Beginning with the first line of the data below, reproduce every line unchanged, ending with the line that holds "intros Hg Hb.".

[Data records — start]

(* ===== verification/Damage.v ===== *)
(** Damaged tables: what the readers of [sst/mod.rs] and [compaction/mod.rs]
    and the command line tools do with a built table one of whose blocks was
    overwritten, depending on the block. *)

From S2P Require Import Prelude Checksum Footer Block BlockBuilders Properties SstBuilder FileReader SstReader Source Loader.
From S2P Require Import InternalKey Sharding EndToEnd Text Console Tools.

(** [file'] is [file] with the bytes of the block at [h], trailer included,
    replaced by [new]. *)
Definition damaged (file file' : bytes) (h : BlockHandle) (new : bytes) : Prop :=
  exists p old s, file = p ++ old ++ s /\ file' = p ++ new ++ s /\ len p = h.(offset) /\
    len old = h.(size) + BLOCK_TRAILER_SIZE /\ len new = len old.

(** Two blocks that do not overlap. *)
Definition apart (h h' : BlockHandle) : Prop :=
  h'.(offset) + h'.(size) + BLOCK_TRAILER_SIZE <= h.(offset) \/
  h.(offset) + h.(size) + BLOCK_TRAILER_SIZE <= h'.(offset).

Lemma get_range_before {A} (p s : list A) a b x :
  get_range (p ++ s) a b = Some x -> b <= len p -> get_range p a b = Some x.
Proof.
  intros Hg Hb. destruct (get_range p a b) as [y|] eqn:E.
  - apply (get_range_extend _ s) in E. congruence.
  - apply get_range_None in E. exfalso. apply E.
    apply get_range_Some in Hg as (q & t & _ & -> & ->). len_lia.
Qed.

(** Bytes outside the replaced piece are read as before. *)
Lemma get_range_other {A} (p old new s : list A) a b x :
  len new = len old -> get_range (p ++ old ++ s) a b = Some x -> b <= len p \/ len p + len old <= a ->
  get_range (p ++ new ++ s) a b = Some x.
Proof.
  intros Hn Hg [Hb|Ha].
  - apply get_range_extend. by eapply get_range_before.
  - assert (a <= b) as Hab by (apply get_range_Some in Hg as (q & t & _ & -> & ->); len_lia).
    rewrite (assoc_L (++)) in Hg |- *. rewrite get_range_skip in Hg |- * by len_lia.
    by rewrite len_app, Hn, <- len_app.
Qed.

Section Damage.
Context `{ChecksumLib} `{CompressLib} `{Profile}.

Lemma damaged_len file file' h new : damaged file file' h new -> len file' = len file.
Proof. intros (p & old & s & -> & -> & _ & _ & Hn). len_lia. Qed.

Lemma damaged_range file file' h new a b x :
  damaged file file' h new -> get_range file a b = Some x ->
  b <= h.(offset) \/ h.(offset) + h.(size) + BLOCK_TRAILER_SIZE <= a -> get_range file' a b = Some x.
Proof.
  intros (p & old & s & -> & -> & Hp & Ho & Hn) Hg Hab. eapply get_range_other; [done|exact Hg|]. lia.
Qed.

Lemma damaged_block file file' h new :
  damaged file file' h new ->
  get_range file' h.(offset) (h.(offset) + h.(size) + BLOCK_TRAILER_SIZE) = Some new.
Proof. intros (p & old & s & -> & -> & Hp & Ho & Hn). apply get_range_app; lia. Qed.

(** *** What stays *)

Lemma block_at_apart ty base file file' h new h' raw :
  damaged file file' h new -> apart h h' -> block_at ty base file h' raw -> block_at ty base file' h' raw.
Proof. intros Hd Ha (Hg & Hs & Hok). split; [|done]. by eapply damaged_range. Qed.

Lemma entry_block_apart ty base file file' h new h' es :
  damaged file file' h new -> apart h h' -> entry_block ty base file h' es -> entry_block ty base file' h' es.
Proof. intros Hd Ha (raw & pb & Hb & Hp). exists raw, pb. split; [|done]. by eapply block_at_apart. Qed.

Lemma index_block_apart ty base file file' h new h' hs :
  damaged file file' h new -> apart h h' -> index_block ty base file h' hs -> index_block ty base file' h' hs.
Proof. intros Hd Ha (raw & pb & Hb & Hp). exists raw, pb. split; [|done]. by eapply block_at_apart. Qed.

Lemma data_blocks_apart ty base file file' h new hs ess :
  damaged file file' h new -> Forall (apart h) hs.*2 ->
  Forall2 (data_block ty base file) hs ess -> Forall2 (data_block ty base file') hs ess.
Proof.
  intros Hd Ha Hf. induction Hf as [|[k h'] es hs ess [Hb Hl] _ IH]; [done|].
  cbn [fmap list_fmap snd] in Ha. apply Forall_cons in Ha as [Ha Has]. constructor; [|by apply IH].
  split; [by eapply entry_block_apart|done].
Qed.

Lemma frame_apart file file' h new ft ih ph hs :
  damaged file file' h new -> apart h ih -> apart h ft.(metaindex_handle) ->
  h.(offset) + h.(size) + BLOCK_TRAILER_SIZE <= len file - FOOTER_TAIL_LEN ->
  sst_frame file ft ih ph hs -> sst_frame file' ft ih ph hs.
Proof.
  intros Hd Hi Hm Hf [Hsize (tail & Ht & Hft) Hni Hmeta Hidx Hph]. pose proof (damaged_len _ _ _ _ Hd) as Hl.
  constructor; rewrite ?Hl; try done.
  - exists tail. split; [|done]. eapply damaged_range; [done|exact Ht|by right].
  - by eapply entry_block_apart.
  - by eapply index_block_apart.
Qed.
End Damage.

(** *** The damaged block *)

Section Reading.
Context `{ChecksumLib} `{CompressLib} `{Profile} {R : Type} `{FileReaderLaws R}.

Lemma visit_blocks_app {St} (sst : SstReader R) (f : bytes -> bytes -> St -> St * outcome unit) hs1 hs2 st :
  visit_blocks sst f (hs1 ++ hs2) st =
    match visit_blocks sst f hs1 st with
    | (st, Ok _) => visit_blocks sst f hs2 st
    | r => r
    end.
Proof.
  revert st. induction hs1 as [|h hs1 IH]; intros st; cbn [app visit_blocks]; [done|].
  destruct (_ ≫= _) as [pb| | |]; try done. by destruct (Block.for_each_entry pb f st) as [st' [| | |]].
Qed.

(** Both readers hand the new bytes to [decode_block_contents]. *)
Lemma read_damaged (r : R) file h new ft :
  damaged file (file_content r) h new -> handle_ok h -> len (file_content r) < 2 ^ 63 ->
  read_block_contents r h ft.(checksum_type) ft.(base_context_checksum) =
    decode_block_contents new h ft.(checksum_type) ft.(base_context_checksum) /\
  decode_block_in_memory (file_content r) ft h =
    decode_block_contents new h ft.(checksum_type) ft.(base_context_checksum).
Proof.
  intros Hd [Ho Hs] Hl. pose proof (damaged_block _ _ _ _ Hd) as Hg. rewrite <- Z.add_assoc in Hg.
  pose proof Hg as Hb. apply get_range_Some in Hb as (p & s & Hc & Hp & Hb). rewrite Hc in Hl.
  assert (len p + len new < 2 ^ 63) as Hb' by len_lia. unfold BLOCK_TRAILER_SIZE in *.
  unfold read_block_contents, decode_block_in_memory, block_read_len. unfold BLOCK_TRAILER_SIZE. cbv zeta.
  rewrite add_u64_ok, !bind_Ok by lia. split.
  - by rewrite (proj2 (read_at_content r h.(offset) (h.(size) + 5) new ltac:(lia)) Hg).
  - rewrite add_u64_ok, bind_Ok by lia. by rewrite Hg.
Qed.

(** The walk over blocks the first of which that fails is [h]. *)
Lemma visit_blocks_stop {St} (sst : SstReader R) (f : bytes -> bytes -> St -> St * outcome unit) hs ess h rest e st :
  let ft := sst.(sr_footer) in
  Forall2 (data_block ft.(checksum_type) ft.(base_context_checksum) (file_content sst.(sr_reader))) hs ess ->
  len (file_content sst.(sr_reader)) < 2 ^ 63 ->
  read_block_contents sst.(sr_reader) h ft.(checksum_type) ft.(base_context_checksum) = Err e ->
  visit_blocks sst f (hs.*2 ++ h :: rest) st =
    match visit_entries f (concat ess) st with
    | (st, Ok _) => (st, Err e)
    | r => r
    end.
Proof.
  intros ft Hf Hl He. rewrite visit_blocks_app, (visit_blocks_ok sst f hs ess) by done.
  destruct (visit_entries f (concat ess) st) as [st' [| | |]]; try done. cbn [visit_blocks]. fold ft. by rewrite He.
Qed.

Lemma load_blocks_stop (r : R) ft hs ess h rest e b :
  Forall2 (data_block ft.(checksum_type) ft.(base_context_checksum) (file_content r)) hs ess ->
  len (file_content r) < 2 ^ 63 -> decode_block_in_memory (file_content r) ft h = Err e ->
  load_blocks (file_content r) ft (hs.*2 ++ h :: rest) b = Err e.
Proof.
  intros Hf Hl He. revert b. induction Hf as [|[k h'] es hs ess [(raw & pb & Hb & Hp & Hv) _] _ IH]; intros b;
    cbn [fmap list_fmap app snd load_blocks fst] in *; [by rewrite He|].
  rewrite (proj2 (read_block_agree r ft h' raw Hl)), bind_Ok, Hp, bind_Ok by by apply read_block_at.
  rewrite Hv, push_entry_visit. cbn [run_visit]. rewrite bind_Ok. apply IH.
Qed.

(** A block that opening needs. *)
Lemma open_stops (r : R) file h new ft ih ph hs e :
  damaged file (file_content r) h new -> sst_frame file ft ih ph hs ->
  decode_block_contents new h ft.(checksum_type) ft.(base_context_checksum) = Err e ->
  h.(offset) + h.(size) + BLOCK_TRAILER_SIZE <= len file - FOOTER_TAIL_LEN ->
  h = ft.(metaindex_handle) \/ h = ih /\ apart h ft.(metaindex_handle) ->
  open r = Err e /\ load_arena_source r = Err e.
Proof.
  intros Hd [Hsize (tail & Ht & Hft) Hni Hmeta (iraw & ipb & Hib & _) Hph] He Hend Hcase.
  pose proof (damaged_len _ _ _ _ Hd) as Hlen.
  assert (get_range (file_content r) (len file - FOOTER_TAIL_LEN) (len file) = Some tail) as Ht'
    by (eapply damaged_range; [done|exact Ht|by right]).
  rewrite <- Hlen in Ht', Hft. assert (len (file_content r) < 2 ^ 63) as Hl by lia.
  assert (handle_ok h) as Hh.
  { destruct Hcase as [->|[-> _]]; [destruct Hmeta as (? & ? & (_ & _ & ?) & _); done|apply Hib]. }
  destruct (read_damaged r file h new ft Hd Hh Hl) as [Hr Hm].
  unfold open, load_arena_source. cbv zeta. rewrite (proj2 (read_footer_agree r ft Hl)), bind_Ok
    by (exists tail; unfold index_range; by rewrite Ht').
  rewrite read_whole, file_size_content. cbn [read_or]. rewrite bind_Ok, sub_u64_ok, bind_Ok by lia.
  unfold index_range at 1. rewrite Ht'. cbn [unwrap]. rewrite bind_Ok, Hft, bind_Ok.
  destruct Hcase as [->|[-> Ha]]; [by rewrite Hr, Hm, He|].
  destruct (entry_block_apart _ _ _ _ _ _ _ _ Hd Ha Hmeta) as (mraw & mpb & Hmb & Hmp & Hmv).
  rewrite (read_block_at r ft _ mraw Hmb Hl), bind_Ok, Hmp, bind_Ok, Hni.
  rewrite (proj2 (read_block_agree r ft _ mraw Hl)), bind_Ok, Hmp, bind_Ok by by apply read_block_at.
  rewrite find_meta_handles_agree. change (str "rocksdb.index") with INDEX_BLOCK_META_KEY.
  rewrite (find_index_handle mpb ih ph) by (done || apply Hib). cbn [mbind outcome_bind ok_or].
  by rewrite Hr, Hm, He.
Qed.

(** *** A table with one damaged block *)

Section OneBlock.
Context (file : bytes) (es : list entry) (props : PropertiesInput) (ft : Footer) (ih ph : BlockHandle)
  (hs : list (bytes * BlockHandle)) (ess : list (list entry)) (Hblocks : sst_blocks file es props ft ih ph hs ess).

Lemma blocks_handles_ok : Forall handle_ok (hs.*2 ++ [ih; ph; ft.(metaindex_handle)]).
Proof using Hblocks.
  destruct Hblocks as [[_ _ _ (? & ? & (_ & _ & Hm) & _) (? & ? & (_ & _ & Hi) & _) Hp] _ Hd _ _].
  apply Forall_app. split; [|by rewrite !Forall_cons, Forall_nil].
  clear Hblocks. induction Hd as [|[k h] es' hs' ess' [(? & ? & (_ & _ & Hh) & _) _] _ IH]; cbn [fmap list_fmap]; by constructor.
Qed.

Lemma blocks_apart l1 h l2 :
  hs.*2 ++ [ih; ph; ft.(metaindex_handle)] = l1 ++ h :: l2 -> Forall (apart h) (l1 ++ l2).
Proof using Hblocks.
  intros Heq. pose proof blocks_handles_ok as Hok. pose proof (blocks_tiles _ _ _ _ _ _ _ _ Hblocks) as Ht.
  rewrite Heq in Hok, Ht. apply Forall_forall. intros h' Hh'. by eapply tiles_apart.
Qed.

Lemma blocks_end h :
  h ∈ hs.*2 ++ [ih; ph; ft.(metaindex_handle)] ->
  h.(offset) + h.(size) + BLOCK_TRAILER_SIZE <= len file - FOOTER_TAIL_LEN.
Proof using Hblocks.
  intros Hh. eapply tiles_bounds; [by eapply blocks_tiles|apply blocks_handles_ok|done].
Qed.

Context (r : R) (h : BlockHandle) (new : bytes).
Hypothesis Hdamaged : damaged file (file_content r) h new.

Lemma damaged_size : len (file_content r) < 2 ^ 63.
Proof using Hblocks Hdamaged. rewrite (damaged_len _ _ _ _ Hdamaged). apply Hblocks. Qed.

[Data records — finish]

> **The completed task**:
(* ===== verification/Damage.v ===== *)
(** Damaged tables: what the readers of [sst/mod.rs] and [compaction/mod.rs]
    and the command line tools do with a built table one of whose blocks was
    overwritten, depending on the block. *)

From S2P Require Import Prelude Checksum Footer Block BlockBuilders Properties SstBuilder FileReader SstReader Source Loader.
From S2P Require Import InternalKey Sharding EndToEnd Text Console Tools.

(** [file'] is [file] with the bytes of the block at [h], trailer included,
    replaced by [new]. *)
Definition damaged (file file' : bytes) (h : BlockHandle) (new : bytes) : Prop :=
  exists p old s, file = p ++ old ++ s /\ file' = p ++ new ++ s /\ len p = h.(offset) /\
    len old = h.(size) + BLOCK_TRAILER_SIZE /\ len new = len old.

(** Two blocks that do not overlap. *)
Definition apart (h h' : BlockHandle) : Prop :=
  h'.(offset) + h'.(size) + BLOCK_TRAILER_SIZE <= h.(offset) \/
  h.(offset) + h.(size) + BLOCK_TRAILER_SIZE <= h'.(offset).

Lemma get_range_before {A} (p s : list A) a b x :
  get_range (p ++ s) a b = Some x -> b <= len p -> get_range p a b = Some x.
Proof.
  intros Hg Hb. destruct (get_range p a b) as [y|] eqn:E.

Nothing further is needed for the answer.